This project was developed during the INF554 - Machine and Deep Learning course at Ecole Polytechnique during the period 2021-2022. It was a private Kaggle challenge where the objective was to find the best model, based on the MSE (Mean Squared Error), to predict the h-index of the authors in the computer science domain. More details about the project are available in the document INF554_data_challenge.pdf.
This project requires Python and the following Python libraries installed:
- NumPy
- Pandas
- matplotlib
- langdetect
- scikit-learn
- pytorch
- NLTK
- Gensim
- [WordCloud] (https://pypi.org/project/wordcloud/)
- lightgbm
- xgboost
You will also need to have software installed to run and execute a Jupyter Notebook.
If you do not have Python installed yet, it is highly recommended that you install the Anaconda distribution of Python, which already has the above packages and more included.
Download all data provided for the challenge and place them inside the directory Data.
This includes the abstracts,coauthorship.edgelist,train.csv,test.csv,and author papers.txt
The Data preprocessing.ipynb file in inside is use to process the abstracts data.

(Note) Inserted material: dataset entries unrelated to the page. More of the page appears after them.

Lemma C3_token_validation_witness :
  let r := requestWith ["Bearer good"] in
  let a := oneTokenAuth "good" adminClaims in
  Header_Get (Header r) "authorization" = "Bearer" +:+ " " +:+ "good" /\
  noSpace "Bearer" /\ noSpace "good" /\ spelledAs "Bearer" "bearer" /\
  Authenticate a (markedHandler "H" None) noContext 0%nat r emptyWorld
  = markedHandler "H" None (SetClaims noContext adminClaims) 0%nat r emptyWorld.
Proof.
  assert (noSpace "Bearer") as H1 by (simpl; repeat split; discriminate).
  assert (noSpace "good") as H2 by (simpl; repeat split; discriminate).
  assert (spelledAs "Bearer" "bearer") as H3.
  { simpl. repeat split; try (by left). right. vm_compute. repeat split; discriminate. }
  simpl. split; [reflexivity |]. split; [exact H1 |]. split; [exact H2 |].
  split; [exact H3 |].
  exact (proj1 (C3_token_validation (oneTokenAuth "good" adminClaims)
                  (markedHandler "H" None) noContext 0%nat
                  (requestWith ["Bearer good"]) emptyWorld "Bearer" "good"
                  eq_refl H1 H2 H3)).
Defined.

(** C4. [Authorize] with a fixed list of roles: without claims in the
    context it returns a request error with status 403 and does not run
    the inner handler; with claims that are not authorized for the roles
    it does the same; otherwise it runs the inner handler on the same
    context, response writer and request. *)
Theorem C4_authorize (roles : list string) (handler : Handler) (ctx : Context)
    (w : ResponseWriter) (r : Request) (s : World) :
  match GetClaims ctx with
  | inr _ =>
      exists err, Authorize roles handler ctx w r s = (Some (RequestError err 403), s)
  | inl claims =>
      if Authorized claims roles
      then Authorize roles handler ctx w r s = handler ctx w r s
      else exists err,
          Authorize roles handler ctx w r s = (Some (RequestError err 403), s)
  end.
Proof.
  unfold Authorize. destruct (GetClaims ctx) as [claims | e].
  - destruct (Authorized claims roles); simpl; [done | by eexists].
  - by eexists.
Qed.

(* ===================================================================== *)
(** * Running the base handler, Logger and Errors                        *)
(* ===================================================================== *)

Lemma baseHandler_run (chain : Handler) (w : ResponseWriter) (r : Request)
    (s : World) :
  baseHandler chain w r s
  = let '(res, s1) := chain (requestContext r s) w r (requestWorld r s) in
    (tt, match res with Some _ => signalled s1 | None => s1 end).
Proof.
  unfold baseHandler, bind, timeNow, newValues. simpl.
  fold (requestContext r s). fold (requestWorld r s).
  destruct (chain _ w r _) as [[err|] s1]; reflexivity.
Qed.

Lemma GetValues_requestContext (r : Request) (s : World) :
  GetValues (requestContext r s) = inl (length (heap s)).
Proof. reflexivity. Qed.

Lemma valuesAt_requestWorld (r : Request) (s : World) :
  valuesAt (length (heap s)) (requestWorld r s)
  = mkValues (ctxTraceID (reqContext r)) (clock s) 0.
Proof.
  unfold valuesAt, requestWorld. simpl.
  rewrite lookup_app_r by lia. by rewrite Nat.sub_diag.
Qed.

Lemma loggerBody_run (log : SugaredLogger) (p : loc) (handler : Handler)
    (ctx : Context) (w : ResponseWriter) (r : Request) (s : World) :
  loggerBody log p handler ctx w r s
  = let '(res, s1) := handler ctx w r (addLogs s [startedEntry log p r s]) in
    (res, addLogs s1 [completedEntry log p r s1]).
Proof.
  unfold loggerBody, bind, loadValues, Infow, emit, timeNow, ret. simpl.
  fold (valuesAt p s). fold (startedEntry log p r s).
  fold (addLogs s [startedEntry log p r s]).
  destruct (handler ctx w r _) as [res s1]. reflexivity.
Qed.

Check this file on how we process the abstracts to generate features to train the model.
The Graph features and node_embedding notebook files were used to process the graph related data.
In oder to run the models notebook,please ensure that you have all the data and has run the notebook file inside Data directory and the notebook files inside Graph features folder.
In bash:
ipython notebook notebook_file_name.ipynbor
jupyter notebook notebook_file_name.ipynbor open with Jupyter Lab
jupyter labThis will open the Jupyter Notebook software and project file in your browser.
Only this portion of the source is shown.